But let me start at the beginning.
We woke up bright and early to get everything in order and arrive at the hospital just before 6. Maya occasionally was signing for food, water, and milk, but mostly entertained by my wallet, initially:
Daddy, is it just me or is this room very familiar?
And she had fun riding around in the car, too.
clapping her hands in the car
When it was time to change into the surgery pj's, we had a realization:
Mommy, these things actually fit! I must have gotten a lot bigger!
For comparison's sake:
These are way too big! April, 2009 (11 mos old)
Getting closer, but still baggy . . . March, 2010 (1 yr, 10 mos old)
Hey! These fit! I'm a big girl! Today, 3 yrs old.
After the pj's were on, she was off and running (what a change from our previous hospital trips!). We spent a lot of time following her around . . .
. . . and then she tried to make a break for it . . .
It was my turn to take her in to the OR (we've alternated) and man, this time was tough. She fought and fought against the mask on her face, lasting a good, solid, painful 15 seconds before giving in to sleep. While holding her down and whispering in her ear, the mask must have slipped a little and I got a mouthful of the gas----which tastes totally disgusting (poor kid)---and a nurse saw me pull back and grimace and rushed over with a chair. It made me wonder how many parents have accidentally gotten too much gas and got dizzy (I was fine and didn't need to sit).
The procedure took a full two hours, and our ENT called up to the waiting room halfway through to update us that she was doing well and things were progressing nicely. (I can't say enough good things about our ENT--Jay Dolitsky--seriously---if you're in the NYC area and need a pediatric ENT, he's the guy for you) He checked her ears and cleaned out a clogged tube, then the audiologist (Jessica) did the ABR. As soon as she was done, Jessica came upstairs to meet with us . . . and when we went down to recovery we met again with the ENT.
(Summary of the findings and next steps at the bottom of this post)
When Maya woke up, she wanted cuddles from Daddy, and to rip out her IV.
A word with Dr. Dolitsky was all it took to get the IV removed right away (historically, it's taken 3-4 hours before she's drank enough to convince them to remove it) . . . and as soon as it was out, she relaxed a little and drank away.
In recovery I was just too busy to take pictures, so that's all we've got.
So here's the summary: She has "mild hearing loss" in both ears. Both ears. I was kind of shocked----if anything, I was thinking that we would see left ear trouble, but not both. Jessica said "The test took a long time" so I'm guessing that they might have seen some weird data, but I won't know more until we meet with her again (sometime soon). Dolitsky & Jessica agree that hearing aids are the most logical next step, although we don't know how long they might last for----we may feel like they're making a difference and keep them, we may not see any change and not keep them for too long. They have seen older children with the same degree of hearing loss who have benefited from hearing aids, and others who have functioned fine without them.
In the past week, I've repeatedly questioned going through with this test, and whether it was a necessary procedure. I can say to Maya "What sound does a "B" make?" and she'll chirp "Ba!" from the other room. I had been thinking: If she can hear the difference between me saying "B" instead of "D" or "P" from the other room, her hearing must be fine. But apparently not.
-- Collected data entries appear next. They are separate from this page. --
Lemma document_without_braces_unchanged_witness :
  applyDataStreamPlaceholders (lit "# Title $1 plain text")
    [lit "a$b"; lit "c"] = lit "# Title $1 plain text".
Proof.
  apply document_without_braces_unchanged.
  - cbn. intuition discriminate.
  - intros _. split; vm_compute; discriminate.
Defined.

(** ** Discovery: the errors *)

(** X5.  The only error of discovery is that of the listing, wrapped; it comes
    with no name.  An error of [os.Stat] other than "not exist" is never
    reported. *)
Theorem discovery_error_is_listing_error
    (fs : os.FileSystem) (pkgPath : bytes) (names : list bytes)
    (e : os.error) :
  findDataStreams fs pkgPath = (names, Some e) ->
  names = [] /\
  exists cause,
    snd (os.ReadDir fs (filepath.Join [pkgPath; lit "data_stream"]))
    = Some cause /\
    e = os.Wrapped (lit "failed to read data_stream directory: ") cause.
Proof.
  unfold findDataStreams.
  destruct (os.IsNotExist _); [discriminate|].
  destruct (os.ReadDir fs _) as [entries [cause|]]; [|discriminate].
  intros [= <- <-]. split; [reflexivity|]. now exists cause.
Qed.

Lemma discovery_error_is_listing_error_witness :
  [] = @nil bytes /\
  exists cause,
    snd (os.ReadDir
           {| os.Stat := fun _ => Some os.ErrPermission;
              os.ReadDir := fun _ => ([], Some os.ErrPermission) |}
           (filepath.Join [lit "pkg"; lit "data_stream"]))
    = Some cause /\
    os.Wrapped (lit "failed to read data_stream directory: ") os.ErrPermission
    = os.Wrapped (lit "failed to read data_stream directory: ") cause.
Proof.
  apply (discovery_error_is_listing_error
           {| os.Stat := fun _ => Some os.ErrPermission;
              os.ReadDir := fun _ => ([], Some os.ErrPermission) |}
           (lit "pkg")).
  reflexivity.
Defined.

(** ** The single-entity rewrite leaves nothing to rewrite *)

Lemma startsGeneric_braces (s : bytes) :
  startsGeneric s -> exists t, s = LB :: LB :: t.
Proof.
  intros (kind & ws & rest & _ & _ & _ & ->).
  rewrite genericPlaceholder_shape. now eexists.
Qed.

(** Text without an opening brace is kept. *)
Lemma Rewritten_copy_nobrace (e a t t' : bytes) :
  ~ In LB a -> Rewritten e t t' -> Rewritten e (a ++ t) (a ++ t').
Proof.
  intros Ha H. induction a as [|x a IH]; [exact H|].
  cbn [app]. apply RW_other.
  - intros G. apply startsGeneric_braces in G as (u & [= -> _]).
    apply Ha. now left.
  - apply IH. intros Hin. apply Ha. now right.
Qed.

(** An output that starts with text without an opening brace comes from a
    document that starts with the same text. *)
Lemma Rewritten_prefix (e a : bytes) :
  ~ In LB a ->
  forall d r', Rewritten e d (a ++ r') ->
  exists r, d = a ++ r /\ Rewritten e r r'.
Proof.
  intros Ha. induction a as [|x a IH]; intros d r' H.
  - now exists d.
  - cbn [app] in H. remember (x :: a ++ r') as o eqn:Ho.
    destruct H as [|kind ws rest out Hk Hne Hws H1|c d0 out Hno H1].
    + discriminate.
    + exfalso. rewrite placeholder_shape in Ho. injection Ho as Ho _.
      apply Ha. now left.
    + injection Ho as -> ->.
      destruct (IH (fun Hin => Ha (or_intror Hin)) d0 r' H1)
        as (r & -> & Hr).
      now exists r.
Qed.

Lemma kind_head (kind : bytes) :
  isKind kind -> exists k rest, kind = k :: rest /\ k <> LB.
Proof.
  intros [-> | ->]; eexists; eexists; (split; [reflexivity|discriminate]).
Qed.

Lemma placeholder_body_nobrace (kind e : bytes) :
  isKind kind -> ~ In LB e ->
  ~ In LB (kind ++ lit " " ++ DQ :: e ++ DQ :: lit "}}").
Proof.
  intros Hk He Hin. apply in_app_iff in Hin as [Hin|Hin].
  - now apply (isKind_nobrace kind).
  - cbn [app lit list_ascii_of_string] in Hin.
    destruct Hin as [Hin|[Hin|Hin]]; try discriminate.
    apply in_app_iff in Hin as [Hin|Hin]; [now apply He|].
    cbv in Hin. intuition discriminate.
Qed.

(** The placeholder bound to a name other than the generic one is not a
    generic placeholder. *)
Lemma placeholder_not_generic (kind e t : bytes) :
  isKind kind -> ~ In DQ e -> e <> genericName ->
  ~ startsGeneric (placeholder kind e ++ t).
Proof.
  intros Hk He Hne (kind' & ws & rest & Hk' & Hw & Hws & E).
  rewrite placeholder_shape, genericPlaceholder_shape in E.
  cbn [app] in E. injection E as E.
  assert (K : kind = kind').
  { destruct Hk as [-> | ->], Hk' as [-> | ->]; trivial; cbn in E;
      discriminate. }
  subst kind'. rewrite <- !app_assoc in E. apply app_inv_head in E.
  assert (S : whitespace (lit " ")) by reflexivity.
  cbn [app] in E. rewrite <- !app_assoc in E.
  destruct (whitespace_run_inj (lit " ") ws _ _ S Hws E) as [_ E'].
  symmetry in E'.
  apply (app_eq_absent DQ e (DQ :: lit "}}" ++ t) genericName
           (lit "}}" ++ rest)) in E' as (b' & G & Q); [|assumption].
  destruct b' as [|q b'].
  - apply Hne. now rewrite app_nil_r in G.
  - cbn in Q. injection Q as <- _.
    assert (In DQ genericName) by (rewrite G; apply in_or_app; right; now left).
    cbv in H. intuition discriminate.
Qed.

(** The output of the rewrite for a name without opening brace and double
    quote holds no generic placeholder, or only those the rewrite for the
    generic name itself puts there: rewriting it again changes nothing. *)
Lemma Rewritten_fixed (e d out : bytes) :
  ~ In LB e -> ~ In DQ e -> Rewritten e d out -> Rewritten e out out.
Proof.
  intros He Hq H.
  induction H as [|kind ws rest out Hk Hne Hws H IH|c d out Hno H IH].
  - constructor.
  - destruct (list_eq_dec ascii_dec e genericName) as [->|Hg].
    + change (placeholder kind genericName)
        with (genericPlaceholder kind (lit " ")) at 1.
      apply RW_placeholder; try assumption; [discriminate|reflexivity].
    + pose proof (placeholder_not_generic kind e out Hk Hq Hg) as N1.
      pose proof (placeholder_body_nobrace kind e Hk He) as NB.
      destruct (kind_head kind Hk) as (k & ks & Ek & Hk0).
      assert (S : placeholder kind e ++ out =
                  LB :: LB :: (kind ++ lit " " ++ DQ :: e ++ DQ :: lit "}}") ++ out)
        by (rewrite placeholder_shape; reflexivity).
      rewrite S in *.
      remember (kind ++ lit " " ++ DQ :: e ++ DQ :: lit "}}") as B eqn:EB.
      apply RW_other; [exact N1|].
      apply RW_other.
      * intros G. apply startsGeneric_braces in G as (u & G).
        rewrite EB, Ek in G. cbn [app] in G. injection G as G _. congruence.
      * now apply Rewritten_copy_nobrace.
  - apply RW_other; [|exact IH].
    intros (kind & ws & rest & Hk & Hne & Hws & E).
    pose proof (generic_body_nobrace kind ws Hk Hws) as NB.
    remember (kind ++ ws ++ DQ :: genericName ++ DQ :: lit "}}") as B eqn:EB.
    assert (E' : c :: out = LB :: LB :: B ++ rest)
      by (rewrite E, genericPlaceholder_shape, EB; reflexivity).
    clear E. assert (Ec : c = LB) by congruence.
    assert (Eo : out = LB :: B ++ rest) by congruence.
    subst c. clear E' IH.
    remember (LB :: B ++ rest) as o eqn:Ho. subst out.
    destruct H as [|kind' ws' rest' out' Hk' Hne' Hws' H|c d' out' Hno' H].
    + discriminate.
    + rewrite placeholder_shape in Ho. cbn [app] in Ho. injection Ho as Ho.
      destruct (kind_head kind Hk) as (k & ks & Ek & Hk0).
      rewrite EB, Ek in Ho. cbn [app] in Ho. injection Ho as Ho _. congruence.
    + injection Ho as -> ->.
      destruct (Rewritten_prefix e B NB d' rest H) as (r & -> & _).
      apply Hno. exists kind, ws, r. repeat split; try assumption.
      rewrite genericPlaceholder_shape, <- EB. reflexivity.
Qed.

Lemma nobrace_no_opener (e : bytes) :
  ~ In LB e -> strings.Contains e eventOpener = false.
Proof.
  intros He. unfold strings.Contains.
  destruct (strings.Cut e eventOpener) as [[b a]|] eqn:C; [|reflexivity].
  apply Cut_Some in C. exfalso. apply He. rewrite C.
  apply in_or_app. right. now left.
Qed.

(** X24.  Rewriting twice for the same entity is rewriting once, for a name
    without opening brace, double quote and dollar sign: the first rewrite
    leaves no generic placeholder behind (for the generic name itself it
    leaves them with one space). *)
Theorem single_entity_rewrite_idempotent (content e : bytes) :
  ~ In LB e -> ~ In DQ e -> ~ In "$"%char e ->
  applyDataStreamPlaceholders (applyDataStreamPlaceholders content [e]) [e]
  = applyDataStreamPlaceholders content [e].
Proof.
  intros He Hq Hd. rewrite !apply_single.
  pose proof (nobrace_no_opener e He) as Ho.
  pose proof (singleEntityRewrite_Rewritten e Ho Hd _ content (le_n _)) as R1.
  pose proof (singleEntityRewrite_Rewritten e Ho Hd _
                (singleEntityRewrite content e) (le_n _)) as R2.
  pose proof (Rewritten_fixed e _ _ He Hq R1) as R3.
  exact (Rewritten_functional e _ _ _ R2 R3).
Qed.

Lemma single_entity_rewrite_idempotent_witness :
  applyDataStreamPlaceholders
    (applyDataStreamPlaceholders sampleDocument [lit "audit"]) [lit "audit"]
  = applyDataStreamPlaceholders sampleDocument [lit "audit"].
Proof.
  apply single_entity_rewrite_idempotent; cbv; intuition discriminate.
Defined.

(** ** [fetchTemplate] *)

Section FetchTemplate.

Variable World : Type.
Variable sys : System World.

Lemma fetchTemplate_unfold (s : state World) :
  fetchTemplate World sys s =
  let '((resp, err), w1) := http_Get sys templateURL (fst s) in
  let tr1 := snd s ++ [Get templateURL] in
  match err with
  | Some e => (Returns ([], Some e), (w1, tr1))
  | None =>
      let body := http.Body resp in
      if negb (http.StatusCode resp =? http.StatusOK) then
        (Returns ([], Some (New (lit "failed to fetch template, status: " ++
                                 http.Status resp))),
         (Body_Close sys body w1, tr1 ++ [BodyClose body]))
      else
        let '((data, err), w2) := io_ReadAll sys body w1 in
        (Returns (match err with Some e => ([], Some e) | None => (data, None) end),
         (Body_Close sys body w2, (tr1 ++ [ReadAll body]) ++ [BodyClose body]))
  end.
Proof.
  unfold fetchTemplate, bind, act, defer, ret.
  destruct (http_Get sys templateURL (fst s)) as [[resp [e|]] w1];
    cbn [fst snd]; [reflexivity|].
  destruct (negb _); cbn [fst snd].
  - cbn [fmt.Sprintf lit list_ascii_of_string Ascii.eqb Bool.eqb fmt.verb_s app].
    rewrite app_nil_r. reflexivity.
  - destruct (io_ReadAll sys (http.Body resp) w1) as [[data [e|]] w2];
      reflexivity.
Qed.

(** X6.  [fetchTemplate] returns a template and no error exactly when the
    request succeeds with the status 200 and its body is read without
    error; the template is the body, and the body is closed last. *)
Theorem fetchTemplate_template_iff (s s' : state World) (template : bytes) :
  fetchTemplate World sys s = (Returns (template, None), s') <->
  exists resp w1 w2,
    http_Get sys templateURL (fst s) = ((resp, None), w1) /\
    http.StatusCode resp = 200 /\
    io_ReadAll sys (http.Body resp) w1 = ((template, None), w2) /\
    s' = (Body_Close sys (http.Body resp) w2,
          snd s ++ [Get templateURL; ReadAll (http.Body resp);
                    BodyClose (http.Body resp)]).
Proof.
  rewrite fetchTemplate_unfold. split.
  - destruct (http_Get sys templateURL (fst s)) as [[resp [e|]] w1];
      [discriminate|].
    cbv zeta. destruct (http.StatusCode resp =? http.StatusOK) eqn:Q;
      cbn [negb]; [|discriminate].
    destruct (io_ReadAll sys (http.Body resp) w1) as [[data [e|]] w2] eqn:R;
      [discriminate|].
    intros [= -> <-]. exists resp, w1, w2.
    apply Nat.eqb_eq in Q. repeat split; try assumption.
    now rewrite <- !app_assoc.
  - intros (resp & w1 & w2 & -> & Q & R & ->). cbv zeta.
    unfold http.StatusOK. rewrite Q, Nat.eqb_refl. cbn [negb]. rewrite R.
    now rewrite <- !app_assoc.
Qed.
I'm sure with a little time I'll have embraced the hearing aids. Truth be told, there's a part of me hoping for a miracle moment---the hearing aids go in, Maya looks around in amazement and says "Mama! Wow, what a difference!" (well, maybe not quite) It will be incredible if these help to make a difference in her speech, and if they help to change the quality of her hearing.
But I'm also a little sad.
And the pity-partying part of me thinks: "She already has enough chips stacked against her. I hate that she'll have devices in her ears and devices on her feet . . . from head to toe she needs technology to function 'normally'."
And the part of me with more perspective says "Oh, shut up, Dana. She has splints . . . and they help her walk better. She'll get hearing aids . . . and they'll help her hear better. What in the world are you whining about? Oh, and ps---it's not like anything has changed. She couldn't hear perfectly yesterday, she can't hear perfectly today---and at least now you can help the poor kid out."
Yeah, I know.
(By the way, don't even get me started on the fact that I'm pretty sure the ABR done when she was 3 months old wasn't done properly, and we should have known about this right from the start.)
So, hearing aids. They're coming down the pipe. I have literally no idea what to expect (I keep picturing her with double bluetooths, but I don't think that quite right).
Oh, and today's discharge orders were very specific:
Obviously alcohol and sexual activity are not applicable. Good to know that reading, watching tv, and washing her hair are all acceptable activities . . . as is driving? Driving? And it looks like the jury's still out on nose blowing. So driving is in, but nose blowing is questionable. Good to know.